Your Loss Control Plan (Part 1)

rollover

A successful dairy farmer buys a tractor-trailer for his son-in-law to haul steel. Nothing unusual about that. Then the son-in-law breaks his arm. He can’t drive, but knows a friend who can. On the friend’s first trip he brakes hard, loses a steel coil and the coil takes the cab off of the truck. No one is hurt, but the trucking venture closes.

A potato farmer buys a tractor-trailer to make deliveries to a major city about 250 miles away. His son will drive the truck and is advised to get some experience. “What for?” he responds. “Any idiot can drive a truck.” On his first trip, in an exit ramp, the newly-minted driver rolls the fully loaded truck on its side. The truck is damaged and later sold after it was repaired. Fortunately, no one was hurt.

An 18 year old tractor-trailer driver takes a friend with him. Seven miles from the origin of the trip, he shows off how fast he can take an S curve around the “devil’s punchbowl,” a naturally occurring sinkhole. He rolls the truck in the curve and his friend is fatally injured.

Inherent Risk

All of the above disasters happened to people I know.
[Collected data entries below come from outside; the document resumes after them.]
(** [TrimLeftFunc(s, unicode.IsSpace)]: decode from the front and drop
    spaces until a rune that is not one. *)
Fixpoint trimLeft (s : gostring) : gostring :=
  match s with
  | [] => []
  | a :: t1 =>
      if space1 a then trimLeft t1
      else match t1 with
           | [] => s
           | b :: t2 =>
               if space2 a b then trimLeft t2
               else match t2 with
                    | [] => s
                    | c :: t3 => if space3 a b c then trimLeft t3 else s
                    end
           end
  end.

(** The same walk from the back, on the reversed string: the last rune of
    the string is a space exactly when the string ends with the encoding of
    one, which is what [DecodeLastRuneInString] finds (it steps back over
    continuation bytes to the start byte and requires the decoded rune to
    end at the end of the string). *)
Fixpoint stripRev (s : gostring) : gostring :=
  match s with
  | [] => []
  | c :: t1 =>
      if space1 c then stripRev t1
      else match t1 with
           | [] => s
           | b :: t2 =>
               if space2 b c then stripRev t2
               else match t2 with
                    | [] => s
                    | a :: t3 => if space3 a b c then stripRev t3 else s
                    end
           end
  end.

Definition trimRight (s : gostring) : gostring := rev (stripRev (rev s)).

(** [TrimSpace(s) = TrimRightFunc(TrimLeftFunc(s, IsSpace), IsSpace)]. *)
Definition TrimSpace (s : gostring) : gostring := trimRight (trimLeft s).

(* ===================================================================== *)
(** ** Run-time failures *)
(* ===================================================================== *)

Inductive panic : Type :=
  | NilDereference              (* nil pointer or nil interface used *)
  | SliceOutOfRange             (* slice bounds out of range *)
  | PanicValue (v : gostring).  (* explicit [panic(v)] *)

Inductive result (A : Type) : Type :=
  | Ok (a : A)
  | Panic (p : panic).
Arguments Ok {A} a.
Arguments Panic {A} p.

#[global] Instance result_ret : MRet result := fun A a => Ok a.
#[global] Instance result_bind : MBind result :=
  fun A B f m => match m with Ok a => f a | Panic p => Panic p end.

(** Using a pointer (or calling a method on an interface value) that may be
    nil. *)
Definition deref {A : Type} (p : option A) : result A :=
  match p with
  | Some a => Ok a
  | None => Panic NilDereference
  end.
All of these stories are examples of the inherent risk in trucking operations.

Inherent risk — the probability of loss arising out of circumstances or existing in an environment, in the absence of any action to control or modify the circumstances. businessdictionary.com

Every business has its share of risk. Without risk there is no reward. Most businesses share their risk with a risk partner — their insurance company. They have no choice. It’s the law.

The agreement to share risk is commonly known as an insurance policy. It is a contract. Its purpose is to protect the assets of the insured.

Being a contract, both parties to the contract have certain duties and obligations. One of the presumptions of any contract is that the parties act in good faith — that is honestly and fairly, so both can receive the benefits of the agreement.

Another presumption (at least on part of the insurance company) is that risks are controlled — reasonable efforts are made to prevent losses and/or harm to others. The contract language may call for commercially reasonable efforts, reasonable best efforts,  every effort, or even commercially reasonable and diligent efforts in this area.

What does this mean?

The standard of care would be reasonable diligence (due diligence).

— It means the care and attention that is expected from and is ordinarily exercised by a reasonable and prudent person under the circumstances.

It’s no coincidence that one legal definition of reasonable diligence arose from lawsuits involving transportation . . .

“A fair, proper, and due degree of care and activity, measured with reference to the particular circumstances; such diligence, care, or attention as might be expected from a man of ordinary prudence and activity.”

Due diligence in the prevention of losses (loss control) can mean to your business, depending on the level of risks involved, having a loss control plan.

To be continued . . .

Thank you for reading Part 1.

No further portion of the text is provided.